In his study, Ernst Jentsch concludes: “The human desire for the intellectual mastery of one's environment is a strong one. Intellectual certainty provides psychical shelter in the struggle for existence” (227). As I have shown in chapter three, Alan and Dysart resort to religious passion to fulfill their own ideal self. In other words, such passion provides a
“psychical shelter” for their shattered totality of existence. Peter Shaffer once states,
“[u]ncertainty within myself is something I prize... I rather believe my totem animal to be the Chameleon” (qtd. in Parvu 86). A chameleon changes its color to adapt itself into nature whenever it is aware of a pressing danger, even when the feeling is ambiguous.

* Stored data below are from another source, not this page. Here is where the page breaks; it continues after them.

(** C3: for each of the three builders and all arguments, the [nlmsg_len]
    field of the header equals the number of bytes of the request, which
    is the length passed to the transport for sending. *)
Theorem header_length_is_bytes_sent
    (NETLINK_REQUEST_FLAGS ifIndex nlMsgType nlMsgFlags bpfFd prio proto : Z)
    (ethernet ingress ipv6 : bool) :
  sends_exactly
    (fun k => doTcQdiscClsact NETLINK_REQUEST_FLAGS k ifIndex nlMsgType nlMsgFlags)
    (bytes_of_qdisc_req
       (doTcQdiscClsact_req NETLINK_REQUEST_FLAGS ifIndex nlMsgType nlMsgFlags))
  /\ sends_exactly
       (fun k => tcFilterAddDevBpf NETLINK_REQUEST_FLAGS k ifIndex bpfFd
                   ethernet ingress ipv6)
       (bytes_of_filter_add_req
          (tcFilterAddDevBpf_req NETLINK_REQUEST_FLAGS ifIndex bpfFd
             ethernet ingress ipv6))
  /\ sends_exactly
       (fun k => tcFilterDelDev NETLINK_REQUEST_FLAGS k ifIndex ingress prio proto)
       (bytes_of_filter_del_req
          (tcFilterDelDev_req NETLINK_REQUEST_FLAGS ifIndex ingress prio proto)).
Proof.
  split; [|split].
  - apply sends_exactly_intro with (len := sizeof_qdisc_req).
    + reflexivity.
    + reflexivity.
    + expose_request. rewrite <- !app_assoc. apply load_le_split.
  - apply sends_exactly_intro with (len := sizeof_filter_add_req).
    + reflexivity.
    + expose_request.
      rewrite !length_app, length_strncpy, !length_le_split. reflexivity.
    + expose_request. rewrite <- !app_assoc. apply load_le_split.
  - apply sends_exactly_intro with (len := sizeof_filter_del_req).
    + reflexivity.
    + reflexivity.
    + expose_request. rewrite <- !app_assoc. apply load_le_split.
Qed.

(** ** Qdisc requests *)

(** C1, as stated, fails: the Delete request for interface 1 does carry
    the "kind" attribute. *)
Lemma delete_keeps_kind_at_1 : ~ delete_omits_kind example_request_flags 1.
Proof. unfold delete_omits_kind. vm_compute. discriminate. Qed.

(** C1, amended: for every interface index the Add and Replace requests
    are byte-identical except for the flags field of the header; the
    Delete request has the delete message type and is byte-identical to
    the Add request except for the type and flags fields of the header:
    it carries the same "clsact" kind attribute.  The flags field of each
    request is NETLINK_REQUEST_FLAGS or-ed with the flags of its use. *)
Theorem qdisc_requests_differ_in_header_only (NETLINK_REQUEST_FLAGS ifIndex : Z) :
  let add := qdisc_request NETLINK_REQUEST_FLAGS QdiscAdd ifIndex in
  let replace := qdisc_request NETLINK_REQUEST_FLAGS QdiscReplace ifIndex in
  let del := qdisc_request NETLINK_REQUEST_FLAGS QdiscDel ifIndex in
  same_but_flags add replace
  /\ load del offsetof_nlmsg_type 2 = Some RTM_DELQDISC
  /\ same_but_type_and_flags del add
  /\ attributes del offsetof_attrs (List.length del) = Some [qdisc_kind_attribute]
  /\ has_attribute TCA_KIND del = true
  /\ (forall op,
        load (qdisc_request NETLINK_REQUEST_FLAGS op ifIndex)
          offsetof_nlmsg_flags 2
        = Some (C.to_u16 (Z.lor NETLINK_REQUEST_FLAGS (nlMsgFlags_of op)))).
Proof.
  cbv zeta. repeat split; try reflexivity.
  intros op. expose_request.
  transitivity
    (Some (C.to_u16 (Z.lor NETLINK_REQUEST_FLAGS (nlMsgFlags_of op))
           mod 2 ^ (Z.of_nat 2 * 8))).
  - apply (load_field (le_split 4 _ ++ le_split 2 _) 2). reflexivity.
  - unfold C.to_u16. now rewrite Z.mod_mod by discriminate.
Qed.

(** ** Attributes of the requests *)

(** C2, as stated, fails: for a raw-IP egress filter the length of the
    name attribute (52) counts one byte more than the header and the
    47 bytes of the name with its NUL. *)
Lemma egress_name_length_counts_fill :
  ~ name_length_is_unpadded example_request_flags 1 3 false false false.
Proof. unfold name_length_is_unpadded. vm_compute. discriminate. Qed.

(** C2, amended: in every qdisc and filter-attach request, each attribute
    starts at an offset that is a multiple of 4 and its length field is
    the header size plus the size of its payload, without the alignment
    padding that follows; the length of "options" covers the padded size
    of its three children.  The payload of the two "kind" attributes is
    the kind string with its NUL, that of the descriptor and of the flags
    a 32-bit integer, and that of the name attribute the whole name field
    of 48 bytes: the name with its NUL for the ingress names, and for the
    egress names the name with its NUL and one more zero byte, which the
    length counts. *)
Theorem attribute_lengths_and_offsets
    (NETLINK_REQUEST_FLAGS ifIndex nlMsgType nlMsgFlags bpfFd : Z)
    (ethernet ingress ipv6 : bool) :
  let q := bytes_of_qdisc_req
             (doTcQdiscClsact_req NETLINK_REQUEST_FLAGS ifIndex
                nlMsgType nlMsgFlags) in
  let f := bytes_of_filter_add_req
             (tcFilterAddDevBpf_req NETLINK_REQUEST_FLAGS ifIndex bpfFd
                ethernet ingress ipv6) in
  let fd := bpf_fd_attribute bpfFd in
  let name := bpf_name_attribute ethernet ingress in
  let flags := bpf_flags_attribute in
  let options := options_attribute bpfFd ethernet ingress in
  let all := [qdisc_kind_attribute; filter_kind_attribute; options;
              fd; name; flags] in
  attributes q offsetof_attrs (List.length q) = Some [qdisc_kind_attribute]
  /\ attributes f offsetof_attrs (List.length f)
     = Some [filter_kind_attribute; options]
  /\ nested f options = Some [fd; name; flags]
  /\ Forall aligned all
  /\ Forall (fun a => a_len a = NLA_HDRLEN + Z.of_nat (List.length (a_payload a)))
       all
  /\ a_len options
     = NLA_HDRLEN + padded_size fd + padded_size name + padded_size flags
  /\ a_payload name
     = C.literal (NAME ethernet ingress)
       ++ (if ingress then [] else [Byte.x00]).
Proof.
  cbv zeta. split; [|split; [|split; [|split; [|split; [|split]]]]].
  - expose_request.
    abstract_field 4%nat ifIndex Ei.
    abstract_field 2%nat nlMsgType Et.
    abstract_field 2%nat (C.to_u16 (Z.lor NETLINK_REQUEST_FLAGS nlMsgFlags)) Ef.
    vm_compute. reflexivity.
  - expose_request.
    cbv [options_attribute bpf_fd_attribute bytes_of_attribute a_payload].
    abstract_field 4%nat ifIndex Ei.
    abstract_field 4%nat (C.to_u32 bpfFd) Ed.
    abstract_field 2%nat
      (Z.lor (Z.lor NETLINK_REQUEST_FLAGS NLM_F_EXCL) NLM_F_CREATE) Ef.
    destruct ethernet, ingress, ipv6; vm_compute; reflexivity.
  - expose_request.
    cbv [options_attribute bpf_fd_attribute bytes_of_attribute a_payload].
    abstract_field 4%nat ifIndex Ei.
    abstract_field 4%nat (C.to_u32 bpfFd) Ed.
    abstract_field 2%nat
      (Z.lor (Z.lor NETLINK_REQUEST_FLAGS NLM_F_EXCL) NLM_F_CREATE) Ef.
    destruct ethernet, ingress, ipv6; vm_compute; reflexivity.
  - repeat constructor.
  - repeat constructor; destruct ethernet, ingress; reflexivity.
  - reflexivity.
  - destruct ethernet, ingress; reflexivity.
Qed.

(** ** The filter-attach request *)

(** C7: for every combination of [ethernet] and [ingress] the name read
    back from the request is the name selected by the two booleans; the
    selection gives the ethernet-ingress name for (ingress, ethernet),
    each of the four names is its compile-time constant, and the four are
    pairwise distinct. *)
Theorem name_selection
    (NETLINK_REQUEST_FLAGS ifIndex bpfFd : Z) (ethernet ingress ipv6 : bool) :
  read_name
    (bytes_of_filter_add_req
       (tcFilterAddDevBpf_req NETLINK_REQUEST_FLAGS ifIndex bpfFd
          ethernet ingress ipv6))
  = Some (list_byte_of_string (NAME ethernet ingress))
  /\ NAME true true = NAME_RX_ETHER
  /\ NAME false true = NAME_RX_RAWIP
  /\ NAME true false = NAME_TX_ETHER
  /\ NAME false false = NAME_TX_RAWIP
  /\ NAME_RX_ETHER = "prog_clatd_schedcls_ingress_clat_ether:[*fsobj]"%string
  /\ NAME_RX_RAWIP = "prog_clatd_schedcls_ingress_clat_rawip:[*fsobj]"%string
  /\ NAME_TX_ETHER = "prog_clatd_schedcls_egress_clat_ether:[*fsobj]"%string
  /\ NAME_TX_RAWIP = "prog_clatd_schedcls_egress_clat_rawip:[*fsobj]"%string
  /\ NoDup [NAME true true; NAME false true; NAME true false; NAME false false].
Proof.
  split.
  - expose_request.
    abstract_field 4%nat ifIndex Ei.
    abstract_field 4%nat (C.to_u32 bpfFd) Ed.
    abstract_field 2%nat
      (Z.lor (Z.lor NETLINK_REQUEST_FLAGS NLM_F_EXCL) NLM_F_CREATE) Ef.
    destruct ethernet, ingress, ipv6; vm_compute; reflexivity.
  - repeat (split; [reflexivity|]).
    repeat constructor; cbn; intros H;
      repeat (destruct H as [H|H]; [discriminate H|]); exact H.
Qed.

(** C8: the request attaching descriptor 42 to interface 5, raw-IP,
    ingress, IPv4: the parent is the ingress clsact handle, the info field
    is [(1 << 16) | htons(ETH_P_IP)], and the options carry the descriptor
    42, the raw-IP ingress name and the direct-action flag. *)
Theorem attach_rawip_ingress_ipv4 (NETLINK_REQUEST_FLAGS : Z) :
  let buf := bytes_of_filter_add_req
               (tcFilterAddDevBpf_req NETLINK_REQUEST_FLAGS 5 42
                  false true false) in
  load buf offsetof_tcm_parent 4
  = Some (TC_H_MAKE TC_H_CLSACT TC_H_MIN_INGRESS)
  /\ load buf offsetof_tcm_info 4
     = Some (Z.lor (Z.shiftl 1 16) (C.htons ETH_P_IP))
  /\ read_u32_attribute TCA_BPF_FD (read_options buf) = Some 42
  /\ read_string_attribute TCA_BPF_NAME (read_options buf)
     = Some (list_byte_of_string NAME_RX_RAWIP)
  /\ read_name buf = Some (list_byte_of_string NAME_RX_RAWIP)
  /\ read_u32_attribute TCA_BPF_FLAGS (read_options buf)
     = Some TCA_BPF_FLAG_ACT_DIRECT.
Proof.
  cbv zeta. expose_request.
  abstract_field 2%nat
    (Z.lor (Z.lor NETLINK_REQUEST_FLAGS NLM_F_EXCL) NLM_F_CREATE) Ef.
  repeat split; vm_compute; reflexivity.
Qed.

(** ** The filter-detach request *)

(** C9: the request detaching priority 1, IPv4, from the egress hook of
    interface 5 is a header and a TC body with no attribute; its type is
    RTM_DELTFILTER, its flags are NETLINK_REQUEST_FLAGS alone, its parent
    is the egress clsact handle, and its info field has 1 in the upper 16
    bits and the IPv4 ethertype in network byte order (bytes 08 00) in the
    lower 16. *)
Theorem detach_egress_ipv4 (NETLINK_REQUEST_FLAGS : Z) :
  let buf := bytes_of_filter_del_req
               (tcFilterDelDev_req NETLINK_REQUEST_FLAGS 5 false 1 ETH_P_IP) in
  Z.of_nat (List.length buf) = sizeof_nlmsghdr + sizeof_tcmsg
  /\ attributes buf offsetof_attrs (List.length buf) = Some []
  /\ load buf offsetof_nlmsg_type 2 = Some RTM_DELTFILTER
  /\ load buf offsetof_nlmsg_flags 2 = Some (C.to_u16 NETLINK_REQUEST_FLAGS)
  /\ load buf offsetof_tcm_parent 4
     = Some (TC_H_MAKE TC_H_CLSACT TC_H_MIN_EGRESS)
  /\ option_map (fun info => (Z.shiftr info 16, Z.land info 65535))
       (load buf offsetof_tcm_info 4)
     = Some (1, C.htons ETH_P_IP)
  /\ slice buf offsetof_tcm_info 2 = Some [Byte.x08; Byte.x00].
Proof.
  cbv zeta. split; [reflexivity|]. split; [reflexivity|].
  split; [reflexivity|]. split.
  - expose_request.
    apply (load_field (le_split 4 _ ++ le_split 2 _) 2 NETLINK_REQUEST_FLAGS).
    reflexivity.
  - repeat split; reflexivity.
Qed.

(** ** The name field *)

Lemma eqb_x00_false c : c <> Byte.x00 -> Byte.eqb c Byte.x00 = false.
Proof.
  intros Hc. destruct (Byte.eqb c Byte.x00) eqn:E; [|reflexivity].
  now apply Byte.byte_dec_bl in E.
Qed.

(** Copying a NUL-terminated array of at most [n] bytes with [strncpy]
    writes all of it, NUL included, and fills the rest with NUL. *)
Lemma strncpy_terminated cs rest n :
  ~ In Byte.x00 cs ->
  (List.length cs < n)%nat ->
  C.strncpy (cs ++ Byte.x00 :: rest) n
  = (cs ++ [Byte.x00]) ++ repeat Byte.x00 (n - List.length (cs ++ [Byte.x00])).
Proof.
  revert n; induction cs as [|c cs IH]; intros n Hnul Hlen.
  - destruct n as [|n]; [inversion Hlen|].
    cbn [C.strncpy app Byte.eqb]. simpl.
    now rewrite Nat.sub_0_r.
  - destruct n as [|n]; [inversion Hlen|].
    cbn [C.strncpy app].
    rewrite eqb_x00_false by (intros ->; apply Hnul; now left).
    simpl. f_equal. apply IH.
    + intros Hin. apply Hnul. now right.
    + simpl in Hlen. lia.
Qed.

Lemma c_str_terminated cs rest :
  ~ In Byte.x00 cs -> C.c_str (cs ++ Byte.x00 :: rest) = Some cs.
Proof.
  induction cs as [|c cs IH]; intros Hnul; [reflexivity|].
  cbn [C.c_str app].
  rewrite eqb_x00_false by (intros ->; apply Hnul; now left).
  rewrite IH; [reflexivity|]. intros Hin. apply Hnul. now right.
Qed.

Lemma NAME_has_no_NUL ethernet ingress :
  ~ In Byte.x00 (list_byte_of_string (NAME ethernet ingress)).
Proof.
  destruct ethernet, ingress; cbn; intros H;
    repeat (destruct H as [H|H]; [discriminate H|]); exact H.
Qed.

(** C10: for every combination of [ethernet] and [ingress] the selected
    name, with its NUL, is no larger than the longest of the four names,
    to which the name field is sized; so [strncpy] stores the whole name
    and its NUL, followed by zero bytes up to the end of the field, and
    the field reads back as the full name. *)
Theorem name_fits_in_field
    (NETLINK_REQUEST_FLAGS ifIndex bpfFd : Z) (ethernet ingress ipv6 : bool) :
  let lit := C.literal (NAME ethernet ingress) in
  let str := s_str (o_name (f_options
               (tcFilterAddDevBpf_req NETLINK_REQUEST_FLAGS ifIndex bpfFd
                  ethernet ingress ipv6))) in
  sizeof_array lit <= ASCIIZ_MAXLEN_NAME
  /\ ASCIIZ_MAXLEN_NAME <= sizeof_name_str
  /\ sizeof_array str = sizeof_name_str
  /\ str = lit ++ repeat Byte.x00 (Z.to_nat sizeof_name_str - List.length lit)
  /\ C.c_str str = Some (list_byte_of_string (NAME ethernet ingress)).
Proof.
  cbv zeta.
  assert (Hfit : sizeof_array (C.literal (NAME ethernet ingress))
                 <= ASCIIZ_MAXLEN_NAME)
    by (destruct ethernet, ingress; discriminate).
  assert (Hfield : ASCIIZ_MAXLEN_NAME <= sizeof_name_str) by discriminate.
  assert (Hstr :
            s_str (o_name (f_options
              (tcFilterAddDevBpf_req NETLINK_REQUEST_FLAGS ifIndex bpfFd
                 ethernet ingress ipv6)))
            = C.literal (NAME ethernet ingress)
              ++ repeat Byte.x00
                   (Z.to_nat sizeof_name_str
                    - List.length (C.literal (NAME ethernet ingress)))).
  { cbn [tcFilterAddDevBpf_req strncpy_name_str f_options o_name s_str].
    unfold C.literal at 1.
    rewrite strncpy_terminated.
    - rewrite app_nil_r. reflexivity || (simpl skipn; apply app_nil_r).
    - apply NAME_has_no_NUL.
    - unfold sizeof_array, C.literal in Hfit. rewrite length_app in Hfit.
      simpl List.length in Hfit. lia. }
  repeat split; try assumption.
  - rewrite Hstr. unfold sizeof_array.
    rewrite length_app, repeat_length.
    unfold sizeof_array in Hfit. lia.
  - rewrite Hstr. unfold C.literal. rewrite <- app_assoc.
    apply c_str_terminated, NAME_has_no_NUL.
Qed.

However, it will change back to its original color as the danger is away. In this regard, a chameleon remains as what it is but has become more experienced with the world in which it survives. Similarly, Alan and Dysart are struggling to deal with their own identity crisis, the danger of losing their own totality of existence. The sensation of uncertainty they hold toward “Equus,” which is symbolic of their identity crisis, propels them to continue the uncomfortable journey of self-examination. An individual’s desire to understand him/herself, as Jentsch suggests, is human nature.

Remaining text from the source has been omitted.